Stored items from a collection
Definition grow (t : KevyMap) : outcome KevyMap :=
  let new_cap := if (cap t =? 0)%nat then MIN_CAP else (cap t * 2)%nat in
  new ← alloc_table new_cap;
  let new := match auxw t with Some _ => set_auxw (Some (replicate new_cap 0)) new | None => new end in
  move_slots t (seq 0 (cap t)) new.

Definition maybe_grow (t : KevyMap) : outcome KevyMap := if grows_on_insert t then grow t else Done t.

(** ** Insertion, lookup, removal *)

Definition insert_with_room (key : K) (value : V) (t : KevyMap) : outcome (KevyMap * nat * option V) :=
  o ← probe t key;
  match o with
  | PFound idx =>
      kv ← read_slot t idx;
      t ← write_slot idx (Some (kv.1, value)) t;
      Done (t, idx, Some kv.2)
  | PNotFound insert_at via_tombstone =>
      t ← set_meta insert_at (h2 (kevy_hash key)) t;
      t ← write_slot insert_at (Some (key, value)) t;
      let t := reset_aux insert_at t in
      let d := if via_tombstone : bool then (deleted t - 1)%nat else deleted t in
      Done (set_counts (S (occupied t)) d t, insert_at, None)
  end.

Definition map_insert_slot (key : K) (value : V) (t : KevyMap) : outcome (KevyMap * nat * option V) :=
  t ← maybe_grow t; insert_with_room key value t.

Definition map_insert (key : K) (value : V) (t : KevyMap) : outcome (KevyMap * option V) :=
  r ← map_insert_slot key value t; let '(t, _, old) := r in Done (t, old).

Definition map_get (key : K) (t : KevyMap) : outcome (option V) :=
  o ← find_by_borrow t key;
  match o with
  | None => Done None
  | Some idx => kv ← read_slot t idx; Done (Some kv.2)
  end.

Definition contains_key (key : K) (t : KevyMap) : outcome bool :=
  o ← find_by_borrow t key; Done (match o with Some _ => true | None => false end).

(** [get_mut]: the value [f] leaves behind. *)
Definition map_update (key : K) (f : V -> V) (t : KevyMap) : outcome KevyMap :=
  o ← find_by_borrow t key;
  match o with
  | None => Done t
  | Some idx => kv ← read_slot t idx; write_slot idx (Some (kv.1, f kv.2)) t
  end.

Definition erase_mark (t : KevyMap) (idx : nat) : outcome Z :=
  let before := Z.to_nat (Z.land ((Z.of_nat idx - 16) mod 2 ^ 64) (mask t)) in
  gb ← load t before;
  ga ← load t idx;
  let empty_before := leading_zeros (match_byte gb EMPTY) in
  let empty_after := trailing_zeros (match_byte ga EMPTY) in
  Done (if (GROUP_WIDTH <=? empty_before + empty_after)%nat then DELETED else EMPTY).

(** The pair of [idx] moved out under [mark]. *)
Definition erase_at (idx : nat) (mark : Z) (t : KevyMap) : outcome (KevyMap * V) :=
  t ← set_meta idx mark t;
  kv ← read_slot t idx;
  t ← write_slot idx None t;
  let d := if mark =? DELETED then S (deleted t) else deleted t in
  Done (set_counts (occupied t - 1)%nat d t, kv.2).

_Exercise_
Show, from the entries above, every line that includes the string "then".

_Worked solution_
  let new_cap := if (cap t =? 0)%nat then MIN_CAP else (cap t * 2)%nat in
Definition maybe_grow (t : KevyMap) : outcome KevyMap := if grows_on_insert t then grow t else Done t.
      let d := if via_tombstone : bool then (deleted t - 1)%nat else deleted t in
  Done (if (GROUP_WIDTH <=? empty_before + empty_after)%nat then DELETED else EMPTY).
  let d := if mark =? DELETED then S (deleted t) else deleted t in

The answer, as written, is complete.